Session type: Poster / e-Poster / Silent Theatre session
Theme: Diagnosis and therapy
Drug repurposing has become an attractive approach for cancer therapy as it takes advantage of established drug tolerance profiles and shorter time to clinic. We investigated disulfiram (DSF), a chronic alcoholism drug, in combination with the anti-diabetic drug, metformin, for the treatment of oesophageal squamous cell carcinoma (OSCC). We previously showed that DSF alone and in combination with metformin exhibited anti-cancer activity in OSCC cell lines via inhibition of protein degradation pathways. In this study, we observed the effects of DSF, with and without metformin, in vivo.

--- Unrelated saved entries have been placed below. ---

(** C5: at-most-once for requests that first arrive in xid order: over any
    history of checks and replies, with retransmissions at any time,
    exactly the first arrival of each xid is answered NEW, so no handler
    runs twice; and the history goes on, unless a retransmission meets a
    window of one entry that is its own and is answered.  There the loop
    dereferences end(), which is undefined, and what happens afterwards is
    not known; up to there no handler has run twice. *)
Theorem at_most_once_in_order (evs : list event) :
  in_order [] evs ->
  (exists out l, history evs [] = Ret (out, l) /\ executed out = arrivals [] evs /\ NoDup (executed out)) \/
  (exists evs1 x evs2 out c, evs = evs1 ++ Request x :: evs2 /\ history evs1 [] = Ret (out, [c]) /\
     executed out = arrivals [] evs1 /\ NoDup (executed out) /\
     cb_present c = true /\ x = r_xid c /\ history evs [] = Crash Undefined).
Proof.
  intros Ho. assert (H0 : orderly [] []) by by left.
  assert (Hex : forall evs out l, in_order [] evs -> history evs [] = Ret (out, l) ->
    executed out = arrivals [] evs /\ NoDup (executed out)).
  { intros evs' out l Ho' E. rewrite (history_orderly [] evs' [] out l) by done. split; [done|]. apply arrivals_fresh. }
  destruct (history_total [] evs [] H0 Ho) as [(out & l & E)|(evs1 & x & evs2 & out & c & -> & E & Hc & Hx & E')]; [left|right].
  - exists out, l. split; [done|]. by eapply Hex.
  - exists evs1, x, evs2, out, c. split; [done|]. split; [done|]. destruct (Hex evs1 out [c]); [by eapply in_order_prefix|done|done].
Qed.

Lemma at_most_once_in_order_witness :
  executed [(1, NEW); (2, NEW); (1, DONE); (2, INPROGRESS); (3, NEW)] = [1; 2; 3] /\
  NoDup (executed [(1, NEW); (2, NEW); (1, DONE); (2, INPROGRESS); (3, NEW)]).
Proof.
  destruct (at_most_once_in_order [Request 1; Request 2; Answer 1 None 24; Request 1; Request 2; Request 3])
    as [(out & l & E & H1 & H2)|(evs1 & x & evs2 & out & c & _ & _ & _ & _ & _ & _ & E)].
  - cbn. split; [right|split; [right|split; [left|split; [left|split; [right|done]]]]].
    + split; [lia|]. intros y Hy. by apply not_elem_of_nil in Hy.
    + split; [lia|]. intros y Hy. apply list_elem_of_singleton in Hy. lia.
    + right. by left.
    + right. by left.
    + split; [lia|]. intros y Hy. repeat (apply elem_of_cons in Hy as [->|Hy]; [lia|]).
      by apply not_elem_of_nil in Hy.
  - vm_compute in E. injection E as <- _. split; [reflexivity|exact H2].
  - vm_compute in E. discriminate E.
Defined.

(** Evaluate the loop on a window of a few symbolic entries. *)
Ltac small_window :=
  cbn [r_xid reply_new]; do 2 bcase; unfold search; cbn [head move_window cb_present r_xid reply_new];
  change (u32 (0 + 1)) with 1; repeat (bcase; cbn [mbind res_bind]);
  repeat (progress (unfold visit; cbn; rewrite ?Z.gtb_ltb; repeat bcase)); reflexivity.

(** At-most-once fails when first arrivals are out of order: the
    insertion goes before the smaller neighbour, and with requests [a],
    [c], [b] of one client ([2 <= a < b < c]) a retransmission of [a] is
    answered NEW again, so its handler runs twice. *)
Theorem at_most_once_violated (a b c : Z) :
  2 <= a -> a < b -> b < c -> c < 2 ^ 32 ->
  exists out l,
    history [Request a; Request c; Request b; Request a] [] = Ret (out, l) /\
    executed out = [a; c; b; a].
Proof.
  intros Ha Hab Hbc Hc.
  assert (E1 : check_window a [] = Ret (NEW, None, [Reply 0 true None 0; reply_new a])).
  { change (check_window a []) with (check_window a [Reply 0 true None 0]).
    rewrite (check_window_eq a _ _ (Reply 0 true None 0)) by done. cbn [r_xid]. do 2 bcase. done. }
  assert (E2 : check_window c [Reply 0 true None 0; reply_new a] =
               Ret (NEW, None, [Reply 0 true None 0; reply_new a; reply_new c])).
  { rewrite (check_window_eq c _ _ (reply_new a)) by done. cbn. do 2 bcase. done. }
  assert (E3 : check_window b [Reply 0 true None 0; reply_new a; reply_new c] =
               Ret (NEW, None, [Reply 0 true None 0; reply_new b; reply_new a; reply_new c])).
  { rewrite (check_window_eq b _ _ (reply_new c)) by done. small_window. }
  assert (E4 : exists l, check_window a
      [Reply 0 true None 0; reply_new b; reply_new a; reply_new c] = Ret (NEW, None, l)).
  { eexists. rewrite (check_window_eq a _ _ (reply_new c)) by done. small_window. }
  destruct E4 as [l E4]. cbn [history].
  rstep E1. rstep E2. rstep E3. rstep E4. eexists _, _. split; [done|]. done.
Qed.

Lemma at_most_once_violated_witness :
  exists out l,
    history [Request 3; Request 6; Request 5; Request 3] [] = Ret (out, l) /\
    executed out = [3; 6; 5; 3].
Proof. apply (at_most_once_violated 3 5 6); lia. Defined.

(** A late first arrival can be lost: after requests 1 and [c], the
    first arrival of [b], [1 < b < c], is answered DONE although it never
    ran, with no reply assigned to *b and *sz. *)
Theorem late_request_done_without_reply (b c : Z) :
  1 < b -> b < c -> c < 2 ^ 32 ->
  exists l1 l2, history [Request 1; Request c] [] = Ret ([(1, NEW); (c, NEW)], l1) /\
    check_window b l1 = Ret (DONE, None, l2).
Proof.
  intros Hb Hbc Hc. exists [Reply 0 true None 0; reply_new 1; reply_new c].
  assert (E2 : check_window c [Reply 0 true None 0; reply_new 1] =
               Ret (NEW, None, [Reply 0 true None 0; reply_new 1; reply_new c])).
  { rewrite (check_window_eq c _ _ (reply_new 1)) by done. cbn. do 2 bcase. done. }
  exists [reply_new 1; reply_new c]. split.
  - cbn [history]. change (check_window 1 []) with
      (Ret (NEW, @None (option (list cell) * Z), [Reply 0 true None 0; reply_new 1])).
    cbn [mbind res_bind]. rstep E2. done.
  - rewrite (check_window_eq b _ _ (reply_new c)) by done. small_window.
Qed.

Lemma late_request_done_without_reply_witness :
  exists l1 l2, history [Request 1; Request 3] [] = Ret ([(1, NEW); (3, NEW)], l1) /\
    check_window 2 l1 = Ret (DONE, None, l2).
Proof. apply (late_request_done_without_reply 2 3); lia. Defined.

(** The window is trimmed by the retransmissions themselves, not by
    the client's acknowledgements: with request 2 outstanding, the second
    retransmission of the answered request 1 is FORGOTTEN. *)
Theorem unacknowledged_reply_forgotten (b : option (list cell)) (sz : Z) :
  exists l,
    history [Request 1; Answer 1 b sz; Request 2; Request 1; Request 1] [] =
    Ret ([(1, NEW); (2, NEW); (1, DONE); (1, FORGOTTEN)], l).
Proof. eexists. reflexivity. Qed.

Nude mice were injected subcutaneously with 1x106 WHCO1 cells. Once tumours reached 200mm3 mice were randomly divided into groups (n=5) and administered 30 mg/kg or 50 mg/kg DSF three times per week, with or without metformin (100µg/ml) in the drinking water. Mice were observed and tumour volumes recorded over three weeks, in comparison to controls. At the end of the study, excised tumours were weighed then divided for snap-freezing and formalin fixation for further analysis, including proteasome and western blot analyses.
DSF exhibited potent anti-cancer effects toward OSCC xenografts. After three weeks, tumour mass in DSF-treated mice was significantly smaller than untreated mice, and similar to control and OSCC treatment choice, cisplatin (Results expressed as percentage of untreated: 30mg/kg DSF, 36±25%; 50mg/kg DSF, 39±13%; 30mg/kg DSF + Metformin, 48±28%; and 50mg/kg DSF + Metformin, 31±22%; Cisplatin, 34±5%). Chymotrypsin-like proteasome activity was significantly lower after treatment (Emission 460nm: Vehicle, 7.39±0.08; 30mg/kg DSF, 5.05±0.28; 50mg/kg DSF, 5.68±0.87; 30mg/kg DSF + Metformin, 4.45±0.78; and 50mg/kg DSF + Metformin, 6.00±1.31) and higher levels of ubiquitinated proteins were observed after DSF treatment. Preliminary findings indicate that there is an increase in LC3B-II and LAMP1 in the presence of DSF or DSF and metformin.
These findings indicate that DSF inhibits tumour growth in vivo by inhibiting protein degradation pathways.